_WHAT YOU NEED TO DO_. Please filter the entries and return only the lines that include "NArith".

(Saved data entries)
•••

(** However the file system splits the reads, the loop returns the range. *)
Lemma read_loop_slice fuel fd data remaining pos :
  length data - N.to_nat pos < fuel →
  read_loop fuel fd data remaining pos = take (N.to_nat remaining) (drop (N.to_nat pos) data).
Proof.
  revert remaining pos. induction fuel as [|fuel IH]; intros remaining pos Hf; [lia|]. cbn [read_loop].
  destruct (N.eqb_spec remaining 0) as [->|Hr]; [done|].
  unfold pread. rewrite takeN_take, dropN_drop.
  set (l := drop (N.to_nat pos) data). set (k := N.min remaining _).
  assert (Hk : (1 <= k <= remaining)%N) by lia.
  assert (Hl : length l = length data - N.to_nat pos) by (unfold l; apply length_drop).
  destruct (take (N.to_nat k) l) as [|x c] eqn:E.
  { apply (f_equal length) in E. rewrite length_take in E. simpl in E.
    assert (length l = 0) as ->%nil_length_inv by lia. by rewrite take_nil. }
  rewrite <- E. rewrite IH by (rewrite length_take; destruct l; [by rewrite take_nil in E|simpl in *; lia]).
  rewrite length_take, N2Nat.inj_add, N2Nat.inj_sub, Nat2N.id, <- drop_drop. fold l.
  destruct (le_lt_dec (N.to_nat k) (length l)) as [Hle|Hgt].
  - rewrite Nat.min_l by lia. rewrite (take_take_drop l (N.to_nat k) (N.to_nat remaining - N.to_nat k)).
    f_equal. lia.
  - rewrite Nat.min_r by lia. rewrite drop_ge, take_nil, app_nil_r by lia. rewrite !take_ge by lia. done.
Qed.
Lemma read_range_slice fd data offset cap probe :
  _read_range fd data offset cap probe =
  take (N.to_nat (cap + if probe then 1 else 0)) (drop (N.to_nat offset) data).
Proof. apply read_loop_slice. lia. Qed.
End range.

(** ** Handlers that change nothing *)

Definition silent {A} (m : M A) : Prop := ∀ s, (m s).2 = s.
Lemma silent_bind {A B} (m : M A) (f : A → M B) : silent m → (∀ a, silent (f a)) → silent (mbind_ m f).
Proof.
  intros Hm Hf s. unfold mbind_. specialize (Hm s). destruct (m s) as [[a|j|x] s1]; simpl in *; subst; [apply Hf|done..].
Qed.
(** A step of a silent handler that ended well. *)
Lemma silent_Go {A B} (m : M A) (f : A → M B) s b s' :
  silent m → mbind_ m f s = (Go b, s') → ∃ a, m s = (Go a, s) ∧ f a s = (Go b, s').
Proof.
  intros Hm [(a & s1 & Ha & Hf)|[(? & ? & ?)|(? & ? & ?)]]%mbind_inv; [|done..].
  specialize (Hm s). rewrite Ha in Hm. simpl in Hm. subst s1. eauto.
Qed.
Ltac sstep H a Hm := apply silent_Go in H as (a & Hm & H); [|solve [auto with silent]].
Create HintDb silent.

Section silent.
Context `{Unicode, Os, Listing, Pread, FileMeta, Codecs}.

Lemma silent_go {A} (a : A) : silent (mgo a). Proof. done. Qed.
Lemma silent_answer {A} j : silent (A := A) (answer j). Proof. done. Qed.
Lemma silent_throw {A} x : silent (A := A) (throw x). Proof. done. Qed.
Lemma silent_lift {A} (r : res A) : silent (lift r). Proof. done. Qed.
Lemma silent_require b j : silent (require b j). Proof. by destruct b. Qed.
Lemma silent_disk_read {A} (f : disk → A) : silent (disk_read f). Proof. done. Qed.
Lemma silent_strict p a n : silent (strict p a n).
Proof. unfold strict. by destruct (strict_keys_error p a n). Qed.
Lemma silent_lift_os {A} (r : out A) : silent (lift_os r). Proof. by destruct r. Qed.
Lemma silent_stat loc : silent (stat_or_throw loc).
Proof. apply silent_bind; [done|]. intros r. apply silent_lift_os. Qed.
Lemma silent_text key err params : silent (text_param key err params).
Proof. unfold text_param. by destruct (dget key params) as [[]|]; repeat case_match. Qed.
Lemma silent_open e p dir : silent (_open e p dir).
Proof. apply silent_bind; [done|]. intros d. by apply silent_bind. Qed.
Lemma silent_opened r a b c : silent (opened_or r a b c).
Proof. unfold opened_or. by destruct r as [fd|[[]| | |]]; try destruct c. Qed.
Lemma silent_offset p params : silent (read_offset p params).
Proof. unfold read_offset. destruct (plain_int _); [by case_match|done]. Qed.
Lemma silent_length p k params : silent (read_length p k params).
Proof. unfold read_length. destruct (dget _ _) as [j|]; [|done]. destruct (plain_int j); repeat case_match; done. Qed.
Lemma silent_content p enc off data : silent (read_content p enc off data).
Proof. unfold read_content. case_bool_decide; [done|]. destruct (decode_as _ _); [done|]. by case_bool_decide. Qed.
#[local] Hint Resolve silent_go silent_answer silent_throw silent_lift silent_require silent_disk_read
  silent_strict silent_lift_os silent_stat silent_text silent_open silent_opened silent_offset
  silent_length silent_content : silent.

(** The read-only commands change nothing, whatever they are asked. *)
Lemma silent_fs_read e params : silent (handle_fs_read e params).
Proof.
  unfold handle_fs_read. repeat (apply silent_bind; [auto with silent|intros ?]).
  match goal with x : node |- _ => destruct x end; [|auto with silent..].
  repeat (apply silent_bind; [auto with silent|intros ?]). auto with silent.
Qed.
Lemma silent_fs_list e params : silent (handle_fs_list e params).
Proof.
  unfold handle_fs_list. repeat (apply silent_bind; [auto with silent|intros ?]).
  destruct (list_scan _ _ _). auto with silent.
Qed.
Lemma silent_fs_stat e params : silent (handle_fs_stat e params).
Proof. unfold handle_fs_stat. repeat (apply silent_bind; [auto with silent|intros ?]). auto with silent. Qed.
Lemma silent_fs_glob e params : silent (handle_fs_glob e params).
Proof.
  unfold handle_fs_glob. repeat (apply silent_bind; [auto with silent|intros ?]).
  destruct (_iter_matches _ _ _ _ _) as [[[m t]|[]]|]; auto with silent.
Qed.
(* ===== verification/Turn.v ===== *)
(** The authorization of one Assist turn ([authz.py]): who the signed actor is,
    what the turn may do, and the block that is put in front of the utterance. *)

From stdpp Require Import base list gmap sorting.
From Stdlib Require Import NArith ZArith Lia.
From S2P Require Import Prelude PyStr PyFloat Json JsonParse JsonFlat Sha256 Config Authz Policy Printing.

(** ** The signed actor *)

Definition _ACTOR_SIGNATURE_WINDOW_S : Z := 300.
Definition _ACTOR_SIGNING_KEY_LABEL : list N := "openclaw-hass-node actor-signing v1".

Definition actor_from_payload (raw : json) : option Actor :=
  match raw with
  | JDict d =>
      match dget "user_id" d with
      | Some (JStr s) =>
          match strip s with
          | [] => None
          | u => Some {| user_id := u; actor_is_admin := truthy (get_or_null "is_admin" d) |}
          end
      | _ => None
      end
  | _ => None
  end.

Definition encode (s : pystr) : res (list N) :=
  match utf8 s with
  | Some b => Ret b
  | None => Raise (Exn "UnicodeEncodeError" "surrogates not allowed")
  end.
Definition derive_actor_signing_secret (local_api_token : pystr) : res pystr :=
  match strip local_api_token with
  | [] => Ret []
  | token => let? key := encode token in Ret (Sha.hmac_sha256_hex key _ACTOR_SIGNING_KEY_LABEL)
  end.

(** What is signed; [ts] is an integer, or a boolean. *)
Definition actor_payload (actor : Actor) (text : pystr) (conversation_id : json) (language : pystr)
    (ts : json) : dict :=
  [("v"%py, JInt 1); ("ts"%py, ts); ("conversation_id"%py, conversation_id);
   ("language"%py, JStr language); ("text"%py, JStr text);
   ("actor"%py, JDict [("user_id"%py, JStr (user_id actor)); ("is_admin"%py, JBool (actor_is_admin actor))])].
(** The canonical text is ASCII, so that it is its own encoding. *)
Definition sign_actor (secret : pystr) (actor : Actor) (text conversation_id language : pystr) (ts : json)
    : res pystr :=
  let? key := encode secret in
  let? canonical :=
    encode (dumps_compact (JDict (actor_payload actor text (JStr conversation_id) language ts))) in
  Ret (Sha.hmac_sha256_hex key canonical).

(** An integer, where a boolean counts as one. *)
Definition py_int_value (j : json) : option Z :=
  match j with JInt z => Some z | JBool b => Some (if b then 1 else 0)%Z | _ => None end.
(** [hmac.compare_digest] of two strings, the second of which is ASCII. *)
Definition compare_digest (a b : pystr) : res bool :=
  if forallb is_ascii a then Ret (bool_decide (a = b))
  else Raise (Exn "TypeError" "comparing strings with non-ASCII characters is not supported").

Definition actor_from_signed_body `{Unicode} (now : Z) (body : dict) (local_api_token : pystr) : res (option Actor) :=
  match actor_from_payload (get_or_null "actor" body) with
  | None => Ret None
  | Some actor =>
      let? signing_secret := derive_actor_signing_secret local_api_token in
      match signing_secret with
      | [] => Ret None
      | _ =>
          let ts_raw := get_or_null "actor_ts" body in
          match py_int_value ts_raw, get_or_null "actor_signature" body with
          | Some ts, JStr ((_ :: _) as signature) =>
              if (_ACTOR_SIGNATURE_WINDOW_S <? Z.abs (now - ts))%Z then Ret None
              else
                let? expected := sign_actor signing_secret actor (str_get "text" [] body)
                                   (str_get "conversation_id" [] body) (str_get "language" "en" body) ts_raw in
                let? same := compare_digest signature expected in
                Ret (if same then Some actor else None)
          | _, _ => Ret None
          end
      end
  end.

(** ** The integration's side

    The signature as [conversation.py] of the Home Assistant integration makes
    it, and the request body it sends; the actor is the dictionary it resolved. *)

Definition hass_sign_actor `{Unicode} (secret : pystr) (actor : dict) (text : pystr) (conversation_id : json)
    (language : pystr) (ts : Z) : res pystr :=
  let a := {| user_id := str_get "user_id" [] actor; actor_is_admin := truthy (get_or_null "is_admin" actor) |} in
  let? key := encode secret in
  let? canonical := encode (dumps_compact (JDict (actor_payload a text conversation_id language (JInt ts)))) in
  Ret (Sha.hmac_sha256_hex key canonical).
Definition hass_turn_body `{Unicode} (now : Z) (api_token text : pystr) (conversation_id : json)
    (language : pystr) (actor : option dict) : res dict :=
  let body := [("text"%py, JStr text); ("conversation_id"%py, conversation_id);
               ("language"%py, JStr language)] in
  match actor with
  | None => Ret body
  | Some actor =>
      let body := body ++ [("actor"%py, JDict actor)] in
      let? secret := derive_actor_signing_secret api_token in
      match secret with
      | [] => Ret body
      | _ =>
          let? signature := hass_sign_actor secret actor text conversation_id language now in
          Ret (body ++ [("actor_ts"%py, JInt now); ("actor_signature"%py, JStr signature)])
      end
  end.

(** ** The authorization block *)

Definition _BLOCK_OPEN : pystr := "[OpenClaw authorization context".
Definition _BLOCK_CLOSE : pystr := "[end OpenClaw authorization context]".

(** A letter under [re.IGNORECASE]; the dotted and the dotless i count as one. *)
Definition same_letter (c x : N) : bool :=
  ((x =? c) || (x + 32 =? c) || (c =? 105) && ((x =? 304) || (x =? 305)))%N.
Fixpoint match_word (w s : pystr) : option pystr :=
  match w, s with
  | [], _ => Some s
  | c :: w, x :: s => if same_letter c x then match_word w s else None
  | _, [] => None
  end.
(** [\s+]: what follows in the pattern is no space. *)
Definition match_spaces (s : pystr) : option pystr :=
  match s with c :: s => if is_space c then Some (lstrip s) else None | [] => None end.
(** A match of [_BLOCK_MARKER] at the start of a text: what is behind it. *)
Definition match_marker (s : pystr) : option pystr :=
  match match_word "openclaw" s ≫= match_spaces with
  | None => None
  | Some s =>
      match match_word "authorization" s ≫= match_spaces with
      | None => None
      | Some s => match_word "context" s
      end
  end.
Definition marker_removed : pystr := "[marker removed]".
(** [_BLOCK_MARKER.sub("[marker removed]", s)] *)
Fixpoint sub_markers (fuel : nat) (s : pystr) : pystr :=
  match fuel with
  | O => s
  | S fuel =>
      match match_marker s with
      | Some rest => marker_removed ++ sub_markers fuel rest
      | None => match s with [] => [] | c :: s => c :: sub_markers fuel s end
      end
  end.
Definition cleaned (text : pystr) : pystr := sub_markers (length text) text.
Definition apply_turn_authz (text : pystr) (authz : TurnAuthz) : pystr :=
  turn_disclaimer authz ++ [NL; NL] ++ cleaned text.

•••

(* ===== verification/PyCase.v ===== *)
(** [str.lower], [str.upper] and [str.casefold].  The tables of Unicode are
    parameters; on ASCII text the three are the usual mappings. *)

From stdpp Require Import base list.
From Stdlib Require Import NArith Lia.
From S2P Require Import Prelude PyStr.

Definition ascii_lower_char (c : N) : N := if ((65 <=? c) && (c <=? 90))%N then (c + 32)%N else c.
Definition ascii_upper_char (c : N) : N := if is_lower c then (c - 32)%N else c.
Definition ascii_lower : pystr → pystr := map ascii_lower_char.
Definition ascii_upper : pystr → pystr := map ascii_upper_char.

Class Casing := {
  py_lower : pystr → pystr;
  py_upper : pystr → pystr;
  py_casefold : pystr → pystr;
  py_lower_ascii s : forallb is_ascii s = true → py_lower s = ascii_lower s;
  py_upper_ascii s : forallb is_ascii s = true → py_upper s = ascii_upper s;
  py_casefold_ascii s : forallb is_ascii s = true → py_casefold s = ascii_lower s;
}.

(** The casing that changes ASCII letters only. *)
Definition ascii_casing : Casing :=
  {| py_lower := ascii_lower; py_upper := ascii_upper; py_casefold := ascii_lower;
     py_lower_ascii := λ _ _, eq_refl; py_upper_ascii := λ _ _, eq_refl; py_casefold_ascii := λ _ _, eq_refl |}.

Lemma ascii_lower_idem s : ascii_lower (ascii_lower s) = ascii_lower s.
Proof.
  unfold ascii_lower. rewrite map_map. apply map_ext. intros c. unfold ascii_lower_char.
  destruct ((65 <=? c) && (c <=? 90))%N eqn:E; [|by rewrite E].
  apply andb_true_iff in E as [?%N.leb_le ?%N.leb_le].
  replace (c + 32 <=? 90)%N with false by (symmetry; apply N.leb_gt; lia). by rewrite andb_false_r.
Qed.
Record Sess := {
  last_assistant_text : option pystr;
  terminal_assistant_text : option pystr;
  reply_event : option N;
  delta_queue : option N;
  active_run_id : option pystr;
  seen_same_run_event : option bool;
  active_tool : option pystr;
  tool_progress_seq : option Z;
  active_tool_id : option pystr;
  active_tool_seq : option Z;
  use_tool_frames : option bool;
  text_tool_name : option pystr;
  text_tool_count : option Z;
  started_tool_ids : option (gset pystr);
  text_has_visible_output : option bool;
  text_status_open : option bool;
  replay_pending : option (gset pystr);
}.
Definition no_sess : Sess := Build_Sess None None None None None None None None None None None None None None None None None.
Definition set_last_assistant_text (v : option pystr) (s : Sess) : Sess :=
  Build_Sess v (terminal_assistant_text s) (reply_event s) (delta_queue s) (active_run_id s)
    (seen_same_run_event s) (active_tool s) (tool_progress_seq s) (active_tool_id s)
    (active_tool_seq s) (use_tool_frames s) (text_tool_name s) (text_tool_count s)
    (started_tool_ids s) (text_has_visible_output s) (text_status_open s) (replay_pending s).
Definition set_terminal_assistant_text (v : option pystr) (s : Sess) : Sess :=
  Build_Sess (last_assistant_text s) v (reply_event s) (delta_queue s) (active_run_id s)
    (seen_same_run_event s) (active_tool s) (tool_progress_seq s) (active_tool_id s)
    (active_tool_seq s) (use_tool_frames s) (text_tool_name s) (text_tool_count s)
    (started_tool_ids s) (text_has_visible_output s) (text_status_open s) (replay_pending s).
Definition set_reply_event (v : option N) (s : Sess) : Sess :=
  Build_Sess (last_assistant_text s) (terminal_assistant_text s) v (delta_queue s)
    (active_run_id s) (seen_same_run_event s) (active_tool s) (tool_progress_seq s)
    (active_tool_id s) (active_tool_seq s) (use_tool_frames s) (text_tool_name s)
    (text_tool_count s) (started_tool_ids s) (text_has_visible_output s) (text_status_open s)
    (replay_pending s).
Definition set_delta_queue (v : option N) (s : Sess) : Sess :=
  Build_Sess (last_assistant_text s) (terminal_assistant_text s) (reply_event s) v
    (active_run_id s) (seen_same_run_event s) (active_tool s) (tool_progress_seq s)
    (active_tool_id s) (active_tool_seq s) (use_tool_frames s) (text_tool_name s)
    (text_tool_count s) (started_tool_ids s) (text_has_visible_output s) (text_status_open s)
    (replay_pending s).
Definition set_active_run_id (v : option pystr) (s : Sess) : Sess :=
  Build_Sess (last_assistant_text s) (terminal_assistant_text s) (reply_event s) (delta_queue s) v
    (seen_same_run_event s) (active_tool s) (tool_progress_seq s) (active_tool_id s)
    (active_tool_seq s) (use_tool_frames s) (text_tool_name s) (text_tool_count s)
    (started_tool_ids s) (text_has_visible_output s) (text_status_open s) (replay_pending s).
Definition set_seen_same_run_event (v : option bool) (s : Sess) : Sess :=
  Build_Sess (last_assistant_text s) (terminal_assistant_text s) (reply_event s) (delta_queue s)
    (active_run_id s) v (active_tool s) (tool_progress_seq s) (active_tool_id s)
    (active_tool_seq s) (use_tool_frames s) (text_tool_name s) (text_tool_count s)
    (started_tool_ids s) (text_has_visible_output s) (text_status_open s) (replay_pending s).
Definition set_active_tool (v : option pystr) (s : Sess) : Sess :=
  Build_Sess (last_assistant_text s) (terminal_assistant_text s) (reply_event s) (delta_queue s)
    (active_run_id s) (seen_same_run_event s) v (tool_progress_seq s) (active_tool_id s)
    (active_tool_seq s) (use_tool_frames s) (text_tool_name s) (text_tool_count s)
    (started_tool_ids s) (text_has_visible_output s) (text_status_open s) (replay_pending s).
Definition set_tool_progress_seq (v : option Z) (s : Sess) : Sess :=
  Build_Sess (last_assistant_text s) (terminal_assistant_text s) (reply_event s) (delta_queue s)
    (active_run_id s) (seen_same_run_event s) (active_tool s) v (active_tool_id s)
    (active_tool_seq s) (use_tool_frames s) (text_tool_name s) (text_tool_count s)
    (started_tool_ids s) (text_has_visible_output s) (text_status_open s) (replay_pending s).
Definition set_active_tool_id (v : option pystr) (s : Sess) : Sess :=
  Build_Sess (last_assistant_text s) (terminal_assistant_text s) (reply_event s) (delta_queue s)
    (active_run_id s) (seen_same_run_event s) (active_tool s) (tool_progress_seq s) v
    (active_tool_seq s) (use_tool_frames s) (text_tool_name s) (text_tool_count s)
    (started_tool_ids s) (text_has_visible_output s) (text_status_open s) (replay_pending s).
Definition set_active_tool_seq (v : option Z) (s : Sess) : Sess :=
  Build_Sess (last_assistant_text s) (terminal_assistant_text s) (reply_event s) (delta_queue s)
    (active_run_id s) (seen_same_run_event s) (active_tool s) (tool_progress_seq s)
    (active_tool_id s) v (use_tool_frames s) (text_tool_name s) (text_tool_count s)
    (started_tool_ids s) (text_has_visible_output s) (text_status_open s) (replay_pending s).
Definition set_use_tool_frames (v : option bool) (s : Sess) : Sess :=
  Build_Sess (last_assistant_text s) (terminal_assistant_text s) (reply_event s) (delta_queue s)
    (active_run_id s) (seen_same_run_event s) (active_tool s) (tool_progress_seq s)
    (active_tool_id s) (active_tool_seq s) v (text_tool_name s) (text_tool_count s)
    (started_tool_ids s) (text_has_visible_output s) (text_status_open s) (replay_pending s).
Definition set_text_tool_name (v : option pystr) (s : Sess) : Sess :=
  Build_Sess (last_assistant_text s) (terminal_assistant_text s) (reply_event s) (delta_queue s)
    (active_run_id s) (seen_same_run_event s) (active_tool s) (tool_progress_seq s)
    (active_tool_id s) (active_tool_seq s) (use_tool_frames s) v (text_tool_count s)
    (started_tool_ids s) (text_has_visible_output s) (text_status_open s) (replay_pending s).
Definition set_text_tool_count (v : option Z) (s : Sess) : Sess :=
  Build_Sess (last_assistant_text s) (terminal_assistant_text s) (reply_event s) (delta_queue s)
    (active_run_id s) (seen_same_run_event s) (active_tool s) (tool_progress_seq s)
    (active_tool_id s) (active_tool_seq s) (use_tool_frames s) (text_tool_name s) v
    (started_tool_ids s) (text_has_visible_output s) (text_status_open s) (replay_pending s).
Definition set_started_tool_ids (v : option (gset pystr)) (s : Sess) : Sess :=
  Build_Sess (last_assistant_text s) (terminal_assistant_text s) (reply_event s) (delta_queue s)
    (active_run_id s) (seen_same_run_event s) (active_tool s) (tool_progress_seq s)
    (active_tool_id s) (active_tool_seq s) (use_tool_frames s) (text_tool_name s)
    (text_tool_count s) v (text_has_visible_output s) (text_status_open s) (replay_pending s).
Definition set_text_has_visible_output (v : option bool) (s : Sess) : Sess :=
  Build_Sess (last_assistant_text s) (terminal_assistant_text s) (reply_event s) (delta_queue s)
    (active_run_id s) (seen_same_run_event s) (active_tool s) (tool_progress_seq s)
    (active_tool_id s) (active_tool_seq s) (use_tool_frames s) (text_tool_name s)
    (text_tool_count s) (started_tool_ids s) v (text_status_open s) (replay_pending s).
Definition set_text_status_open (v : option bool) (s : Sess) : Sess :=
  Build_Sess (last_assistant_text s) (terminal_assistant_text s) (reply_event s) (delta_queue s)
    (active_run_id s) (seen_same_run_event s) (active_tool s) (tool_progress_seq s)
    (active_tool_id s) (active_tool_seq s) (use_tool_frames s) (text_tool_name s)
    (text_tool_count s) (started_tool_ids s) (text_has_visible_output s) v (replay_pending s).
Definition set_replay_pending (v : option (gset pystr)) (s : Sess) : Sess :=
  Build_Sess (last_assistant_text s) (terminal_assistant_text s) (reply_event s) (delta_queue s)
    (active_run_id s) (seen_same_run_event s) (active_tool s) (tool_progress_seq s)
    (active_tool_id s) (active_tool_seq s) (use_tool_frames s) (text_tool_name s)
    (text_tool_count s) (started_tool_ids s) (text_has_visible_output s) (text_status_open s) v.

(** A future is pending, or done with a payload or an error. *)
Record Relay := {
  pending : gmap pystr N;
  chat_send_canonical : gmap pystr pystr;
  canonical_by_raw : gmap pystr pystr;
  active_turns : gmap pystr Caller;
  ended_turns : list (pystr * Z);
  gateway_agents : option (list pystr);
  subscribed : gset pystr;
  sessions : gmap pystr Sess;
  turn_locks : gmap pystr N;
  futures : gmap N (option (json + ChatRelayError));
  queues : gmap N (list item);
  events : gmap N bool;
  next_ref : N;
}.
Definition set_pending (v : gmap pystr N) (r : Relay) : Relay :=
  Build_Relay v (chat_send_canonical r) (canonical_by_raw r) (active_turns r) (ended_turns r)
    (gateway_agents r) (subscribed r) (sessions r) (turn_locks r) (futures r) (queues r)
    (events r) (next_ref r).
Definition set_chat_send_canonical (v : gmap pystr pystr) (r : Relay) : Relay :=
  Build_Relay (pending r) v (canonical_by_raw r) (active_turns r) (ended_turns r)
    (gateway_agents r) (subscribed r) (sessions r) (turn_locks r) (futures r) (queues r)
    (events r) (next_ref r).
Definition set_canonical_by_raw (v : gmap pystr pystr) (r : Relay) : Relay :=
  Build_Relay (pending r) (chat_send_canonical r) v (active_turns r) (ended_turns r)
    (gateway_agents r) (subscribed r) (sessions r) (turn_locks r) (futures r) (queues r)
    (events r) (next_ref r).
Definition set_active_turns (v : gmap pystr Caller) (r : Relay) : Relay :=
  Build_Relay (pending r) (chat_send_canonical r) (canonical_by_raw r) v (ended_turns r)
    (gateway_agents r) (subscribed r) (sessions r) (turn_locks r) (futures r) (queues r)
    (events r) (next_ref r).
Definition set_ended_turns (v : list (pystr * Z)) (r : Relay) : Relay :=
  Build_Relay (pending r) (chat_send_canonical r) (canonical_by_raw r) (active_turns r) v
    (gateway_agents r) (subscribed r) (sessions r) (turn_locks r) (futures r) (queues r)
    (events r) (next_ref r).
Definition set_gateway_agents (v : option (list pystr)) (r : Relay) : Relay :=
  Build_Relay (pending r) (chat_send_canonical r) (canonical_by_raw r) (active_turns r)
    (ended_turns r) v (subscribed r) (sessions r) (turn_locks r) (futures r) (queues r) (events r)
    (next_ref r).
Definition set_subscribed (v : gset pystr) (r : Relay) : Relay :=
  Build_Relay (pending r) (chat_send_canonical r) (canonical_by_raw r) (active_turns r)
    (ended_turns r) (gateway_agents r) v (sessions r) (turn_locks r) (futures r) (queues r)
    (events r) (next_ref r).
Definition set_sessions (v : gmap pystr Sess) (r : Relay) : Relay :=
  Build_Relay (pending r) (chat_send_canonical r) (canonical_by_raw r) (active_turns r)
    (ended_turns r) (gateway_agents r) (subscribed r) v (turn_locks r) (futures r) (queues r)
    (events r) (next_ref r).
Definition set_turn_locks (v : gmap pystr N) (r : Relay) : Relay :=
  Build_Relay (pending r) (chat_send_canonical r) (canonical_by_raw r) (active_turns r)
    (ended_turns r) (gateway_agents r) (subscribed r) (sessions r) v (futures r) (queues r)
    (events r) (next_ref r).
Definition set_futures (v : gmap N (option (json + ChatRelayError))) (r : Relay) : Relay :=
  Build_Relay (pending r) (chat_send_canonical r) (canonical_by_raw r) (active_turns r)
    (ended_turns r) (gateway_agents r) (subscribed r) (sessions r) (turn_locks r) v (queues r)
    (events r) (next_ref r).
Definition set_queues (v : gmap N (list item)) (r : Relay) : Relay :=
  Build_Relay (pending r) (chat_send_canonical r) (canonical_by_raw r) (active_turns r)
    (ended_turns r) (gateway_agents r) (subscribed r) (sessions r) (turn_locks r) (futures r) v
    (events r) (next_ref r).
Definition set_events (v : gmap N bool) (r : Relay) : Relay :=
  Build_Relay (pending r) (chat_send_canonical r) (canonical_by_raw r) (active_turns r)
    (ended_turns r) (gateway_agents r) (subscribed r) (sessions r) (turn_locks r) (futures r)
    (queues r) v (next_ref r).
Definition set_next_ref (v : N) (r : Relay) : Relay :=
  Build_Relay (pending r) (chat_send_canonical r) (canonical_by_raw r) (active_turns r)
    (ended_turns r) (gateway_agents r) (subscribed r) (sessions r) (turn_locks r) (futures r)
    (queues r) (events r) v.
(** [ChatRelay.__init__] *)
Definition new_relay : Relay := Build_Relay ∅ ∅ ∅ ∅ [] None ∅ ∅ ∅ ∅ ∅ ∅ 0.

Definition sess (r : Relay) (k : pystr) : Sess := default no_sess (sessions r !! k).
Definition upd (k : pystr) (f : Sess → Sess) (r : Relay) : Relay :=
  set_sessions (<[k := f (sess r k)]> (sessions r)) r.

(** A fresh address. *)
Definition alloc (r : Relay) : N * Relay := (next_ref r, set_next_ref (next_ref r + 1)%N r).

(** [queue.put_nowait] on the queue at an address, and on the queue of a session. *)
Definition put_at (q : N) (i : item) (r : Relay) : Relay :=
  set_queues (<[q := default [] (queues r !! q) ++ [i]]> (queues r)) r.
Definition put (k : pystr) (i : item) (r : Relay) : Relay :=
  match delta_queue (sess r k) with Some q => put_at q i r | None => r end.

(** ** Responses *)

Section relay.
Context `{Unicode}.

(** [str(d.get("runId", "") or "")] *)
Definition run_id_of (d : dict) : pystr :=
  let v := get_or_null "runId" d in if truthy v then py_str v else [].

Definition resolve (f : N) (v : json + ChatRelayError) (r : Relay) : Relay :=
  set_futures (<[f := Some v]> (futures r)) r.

•••

_WRITTEN RESPONSE_.
From Stdlib Require Import NArith ZArith Lia.
From Stdlib Require Import NArith Lia.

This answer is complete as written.